[Records contained in a dataset]
______

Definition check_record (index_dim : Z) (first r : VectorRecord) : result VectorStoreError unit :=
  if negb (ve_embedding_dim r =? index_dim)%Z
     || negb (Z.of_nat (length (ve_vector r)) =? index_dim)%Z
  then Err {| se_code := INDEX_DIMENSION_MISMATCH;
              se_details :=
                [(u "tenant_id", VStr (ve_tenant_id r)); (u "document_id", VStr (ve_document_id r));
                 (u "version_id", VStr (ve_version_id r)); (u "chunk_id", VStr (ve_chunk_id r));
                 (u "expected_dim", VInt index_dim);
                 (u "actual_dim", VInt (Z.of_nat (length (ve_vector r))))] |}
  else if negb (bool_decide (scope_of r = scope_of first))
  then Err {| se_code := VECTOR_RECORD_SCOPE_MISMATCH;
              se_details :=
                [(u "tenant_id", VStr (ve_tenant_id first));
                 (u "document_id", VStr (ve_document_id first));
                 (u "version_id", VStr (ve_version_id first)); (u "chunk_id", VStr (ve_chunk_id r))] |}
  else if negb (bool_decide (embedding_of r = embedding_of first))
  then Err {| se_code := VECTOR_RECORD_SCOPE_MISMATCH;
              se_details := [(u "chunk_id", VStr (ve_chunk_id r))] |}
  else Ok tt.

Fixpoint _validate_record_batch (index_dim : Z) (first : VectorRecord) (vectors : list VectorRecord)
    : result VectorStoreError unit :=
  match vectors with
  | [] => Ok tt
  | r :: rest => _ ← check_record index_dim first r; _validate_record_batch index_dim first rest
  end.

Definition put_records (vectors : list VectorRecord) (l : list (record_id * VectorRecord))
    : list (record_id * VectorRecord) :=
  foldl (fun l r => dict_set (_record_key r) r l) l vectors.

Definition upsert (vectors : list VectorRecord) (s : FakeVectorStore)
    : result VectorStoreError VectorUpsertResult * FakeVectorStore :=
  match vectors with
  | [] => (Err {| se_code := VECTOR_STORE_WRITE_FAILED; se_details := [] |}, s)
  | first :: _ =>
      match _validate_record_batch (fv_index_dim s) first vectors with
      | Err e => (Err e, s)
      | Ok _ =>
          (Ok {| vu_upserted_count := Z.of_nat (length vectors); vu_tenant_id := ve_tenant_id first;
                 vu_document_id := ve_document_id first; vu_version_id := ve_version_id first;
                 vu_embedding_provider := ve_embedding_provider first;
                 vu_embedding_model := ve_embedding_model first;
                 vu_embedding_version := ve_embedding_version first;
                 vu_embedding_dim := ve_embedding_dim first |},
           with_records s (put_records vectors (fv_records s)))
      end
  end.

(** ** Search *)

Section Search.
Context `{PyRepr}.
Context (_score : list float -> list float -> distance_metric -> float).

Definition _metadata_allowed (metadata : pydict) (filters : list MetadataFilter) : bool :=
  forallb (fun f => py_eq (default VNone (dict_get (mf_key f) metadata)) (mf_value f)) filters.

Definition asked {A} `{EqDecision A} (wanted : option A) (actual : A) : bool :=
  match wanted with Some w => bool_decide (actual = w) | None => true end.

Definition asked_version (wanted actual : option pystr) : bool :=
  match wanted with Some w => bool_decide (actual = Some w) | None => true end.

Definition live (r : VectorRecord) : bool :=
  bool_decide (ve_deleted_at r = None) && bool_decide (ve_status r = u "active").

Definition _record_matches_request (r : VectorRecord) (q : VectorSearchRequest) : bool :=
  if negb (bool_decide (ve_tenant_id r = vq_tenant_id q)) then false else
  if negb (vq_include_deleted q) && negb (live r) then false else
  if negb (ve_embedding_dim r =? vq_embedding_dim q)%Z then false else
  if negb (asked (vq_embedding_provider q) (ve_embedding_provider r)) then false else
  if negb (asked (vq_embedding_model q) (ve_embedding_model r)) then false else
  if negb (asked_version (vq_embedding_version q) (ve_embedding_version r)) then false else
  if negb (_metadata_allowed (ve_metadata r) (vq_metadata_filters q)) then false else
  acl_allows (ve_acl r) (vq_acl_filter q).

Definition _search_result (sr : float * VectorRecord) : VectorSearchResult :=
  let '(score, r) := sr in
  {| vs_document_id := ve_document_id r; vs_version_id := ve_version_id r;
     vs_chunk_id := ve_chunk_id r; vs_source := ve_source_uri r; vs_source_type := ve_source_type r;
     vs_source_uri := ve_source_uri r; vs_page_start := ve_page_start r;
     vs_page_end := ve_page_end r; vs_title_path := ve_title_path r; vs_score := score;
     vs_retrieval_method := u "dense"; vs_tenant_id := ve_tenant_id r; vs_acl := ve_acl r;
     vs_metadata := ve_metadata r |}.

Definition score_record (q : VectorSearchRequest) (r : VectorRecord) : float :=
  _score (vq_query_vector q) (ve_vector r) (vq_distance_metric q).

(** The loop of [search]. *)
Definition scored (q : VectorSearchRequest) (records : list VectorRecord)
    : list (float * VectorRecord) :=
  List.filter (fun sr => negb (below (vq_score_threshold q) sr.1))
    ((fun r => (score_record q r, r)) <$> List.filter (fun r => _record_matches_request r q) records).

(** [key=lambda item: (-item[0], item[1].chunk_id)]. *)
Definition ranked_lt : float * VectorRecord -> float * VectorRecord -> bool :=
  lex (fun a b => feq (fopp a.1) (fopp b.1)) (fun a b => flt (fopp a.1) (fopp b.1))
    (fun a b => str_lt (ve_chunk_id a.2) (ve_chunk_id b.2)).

______

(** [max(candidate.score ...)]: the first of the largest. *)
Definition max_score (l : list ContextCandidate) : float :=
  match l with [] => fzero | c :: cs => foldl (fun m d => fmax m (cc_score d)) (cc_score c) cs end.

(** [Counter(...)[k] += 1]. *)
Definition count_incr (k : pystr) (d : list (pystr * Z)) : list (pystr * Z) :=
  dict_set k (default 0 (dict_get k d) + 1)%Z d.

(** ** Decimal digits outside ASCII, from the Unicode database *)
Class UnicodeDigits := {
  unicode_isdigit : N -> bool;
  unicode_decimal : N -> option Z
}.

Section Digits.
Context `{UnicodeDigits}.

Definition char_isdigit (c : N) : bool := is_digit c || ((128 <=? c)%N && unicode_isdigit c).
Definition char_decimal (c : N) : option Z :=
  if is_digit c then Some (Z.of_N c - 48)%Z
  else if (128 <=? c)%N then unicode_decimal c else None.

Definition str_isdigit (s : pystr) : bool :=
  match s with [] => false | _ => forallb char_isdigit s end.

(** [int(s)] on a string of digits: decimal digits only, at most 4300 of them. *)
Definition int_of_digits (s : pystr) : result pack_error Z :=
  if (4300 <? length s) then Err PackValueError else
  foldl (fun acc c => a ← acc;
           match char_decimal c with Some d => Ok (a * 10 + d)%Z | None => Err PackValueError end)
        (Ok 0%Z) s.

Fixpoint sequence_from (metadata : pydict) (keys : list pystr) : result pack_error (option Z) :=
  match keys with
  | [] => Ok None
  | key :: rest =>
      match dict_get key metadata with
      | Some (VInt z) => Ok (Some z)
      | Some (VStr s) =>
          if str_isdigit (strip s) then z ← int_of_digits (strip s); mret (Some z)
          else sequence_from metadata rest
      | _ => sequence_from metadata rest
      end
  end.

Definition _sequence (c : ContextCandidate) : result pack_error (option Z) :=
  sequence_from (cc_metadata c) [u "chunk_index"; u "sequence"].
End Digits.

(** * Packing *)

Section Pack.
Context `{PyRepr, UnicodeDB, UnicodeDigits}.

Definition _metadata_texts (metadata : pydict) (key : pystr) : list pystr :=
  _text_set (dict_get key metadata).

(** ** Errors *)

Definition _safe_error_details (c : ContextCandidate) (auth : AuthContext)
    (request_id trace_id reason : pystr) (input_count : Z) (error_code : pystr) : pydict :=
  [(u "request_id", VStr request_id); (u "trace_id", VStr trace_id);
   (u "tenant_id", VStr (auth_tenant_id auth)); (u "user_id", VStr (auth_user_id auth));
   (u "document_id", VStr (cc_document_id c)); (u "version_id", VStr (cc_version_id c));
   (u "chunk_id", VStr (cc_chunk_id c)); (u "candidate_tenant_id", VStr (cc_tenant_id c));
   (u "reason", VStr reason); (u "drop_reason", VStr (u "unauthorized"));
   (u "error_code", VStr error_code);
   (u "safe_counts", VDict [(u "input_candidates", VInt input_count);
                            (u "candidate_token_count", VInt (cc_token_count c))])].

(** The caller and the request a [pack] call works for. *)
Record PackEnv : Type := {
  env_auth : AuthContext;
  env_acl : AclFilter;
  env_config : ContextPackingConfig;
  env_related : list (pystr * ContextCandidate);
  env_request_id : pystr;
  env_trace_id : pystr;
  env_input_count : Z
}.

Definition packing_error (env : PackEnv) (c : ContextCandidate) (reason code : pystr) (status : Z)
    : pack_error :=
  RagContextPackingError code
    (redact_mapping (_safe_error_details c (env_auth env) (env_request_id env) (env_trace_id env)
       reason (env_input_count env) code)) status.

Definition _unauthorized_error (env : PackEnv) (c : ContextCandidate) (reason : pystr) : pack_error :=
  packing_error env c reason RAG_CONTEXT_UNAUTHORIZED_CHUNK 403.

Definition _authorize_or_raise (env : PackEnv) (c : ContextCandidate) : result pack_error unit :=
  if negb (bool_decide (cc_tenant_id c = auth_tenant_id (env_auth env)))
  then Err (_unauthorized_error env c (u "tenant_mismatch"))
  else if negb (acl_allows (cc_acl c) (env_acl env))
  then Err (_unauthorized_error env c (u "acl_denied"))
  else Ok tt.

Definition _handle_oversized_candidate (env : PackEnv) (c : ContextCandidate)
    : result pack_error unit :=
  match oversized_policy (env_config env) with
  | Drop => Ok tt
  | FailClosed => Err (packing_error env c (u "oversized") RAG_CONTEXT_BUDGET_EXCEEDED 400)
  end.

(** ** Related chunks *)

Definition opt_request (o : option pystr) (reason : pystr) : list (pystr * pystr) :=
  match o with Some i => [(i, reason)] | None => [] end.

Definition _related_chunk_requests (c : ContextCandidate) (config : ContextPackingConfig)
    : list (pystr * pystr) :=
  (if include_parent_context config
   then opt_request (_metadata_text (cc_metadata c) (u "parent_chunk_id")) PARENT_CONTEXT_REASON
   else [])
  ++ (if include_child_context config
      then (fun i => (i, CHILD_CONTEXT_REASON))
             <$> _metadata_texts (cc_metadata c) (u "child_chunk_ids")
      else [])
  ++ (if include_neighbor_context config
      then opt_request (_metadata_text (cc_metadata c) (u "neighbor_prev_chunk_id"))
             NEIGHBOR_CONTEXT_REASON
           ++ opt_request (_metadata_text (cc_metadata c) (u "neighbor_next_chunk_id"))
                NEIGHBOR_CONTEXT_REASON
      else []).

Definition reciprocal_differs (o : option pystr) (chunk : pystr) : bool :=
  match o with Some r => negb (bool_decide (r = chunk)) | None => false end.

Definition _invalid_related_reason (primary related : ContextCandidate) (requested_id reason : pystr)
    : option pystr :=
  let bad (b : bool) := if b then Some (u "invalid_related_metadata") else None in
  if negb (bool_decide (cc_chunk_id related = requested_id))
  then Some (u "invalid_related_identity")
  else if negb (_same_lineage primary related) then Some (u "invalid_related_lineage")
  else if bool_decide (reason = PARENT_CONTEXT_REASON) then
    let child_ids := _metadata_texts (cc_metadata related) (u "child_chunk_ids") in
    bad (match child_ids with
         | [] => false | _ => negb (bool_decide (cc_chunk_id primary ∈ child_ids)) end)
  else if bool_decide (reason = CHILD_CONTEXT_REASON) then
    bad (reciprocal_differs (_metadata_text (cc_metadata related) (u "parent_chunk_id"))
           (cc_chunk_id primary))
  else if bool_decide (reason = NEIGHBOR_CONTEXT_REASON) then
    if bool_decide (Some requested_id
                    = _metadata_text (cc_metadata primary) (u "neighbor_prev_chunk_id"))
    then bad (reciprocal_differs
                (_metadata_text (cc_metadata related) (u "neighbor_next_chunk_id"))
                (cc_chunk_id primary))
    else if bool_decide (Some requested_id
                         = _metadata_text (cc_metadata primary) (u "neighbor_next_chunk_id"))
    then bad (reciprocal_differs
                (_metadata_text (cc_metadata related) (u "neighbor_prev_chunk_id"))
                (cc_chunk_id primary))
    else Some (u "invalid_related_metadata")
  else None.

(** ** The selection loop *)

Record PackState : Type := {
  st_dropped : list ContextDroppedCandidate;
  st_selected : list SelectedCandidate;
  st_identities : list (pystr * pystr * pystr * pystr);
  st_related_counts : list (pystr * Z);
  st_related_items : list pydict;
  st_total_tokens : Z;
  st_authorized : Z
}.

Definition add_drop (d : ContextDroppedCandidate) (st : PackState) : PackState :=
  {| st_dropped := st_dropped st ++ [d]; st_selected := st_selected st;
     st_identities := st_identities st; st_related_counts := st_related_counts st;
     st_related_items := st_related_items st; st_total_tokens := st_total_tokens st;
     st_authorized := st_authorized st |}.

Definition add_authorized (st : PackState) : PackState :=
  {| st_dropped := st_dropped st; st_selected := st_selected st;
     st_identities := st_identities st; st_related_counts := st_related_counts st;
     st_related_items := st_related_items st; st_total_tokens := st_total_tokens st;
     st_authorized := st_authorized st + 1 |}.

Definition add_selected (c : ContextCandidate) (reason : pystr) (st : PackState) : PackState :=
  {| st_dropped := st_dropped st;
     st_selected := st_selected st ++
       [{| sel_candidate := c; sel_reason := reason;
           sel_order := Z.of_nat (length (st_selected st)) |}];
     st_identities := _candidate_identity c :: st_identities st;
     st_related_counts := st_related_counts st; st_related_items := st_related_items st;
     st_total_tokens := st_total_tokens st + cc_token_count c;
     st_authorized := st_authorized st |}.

______

Assignment: Of the lines above, retype only those from the line containing "if negb (bool_decide (cc_tenant_id" through the line containing "Drop => Ok tt", including both, exactly.

Your response:
  if negb (bool_decide (cc_tenant_id c = auth_tenant_id (env_auth env)))
  then Err (_unauthorized_error env c (u "tenant_mismatch"))
  else if negb (acl_allows (cc_acl c) (env_acl env))
  then Err (_unauthorized_error env c (u "acl_denied"))
  else Ok tt.

Definition _handle_oversized_candidate (env : PackEnv) (c : ContextCandidate)
    : result pack_error unit :=
  match oversized_policy (env_config env) with
  | Drop => Ok tt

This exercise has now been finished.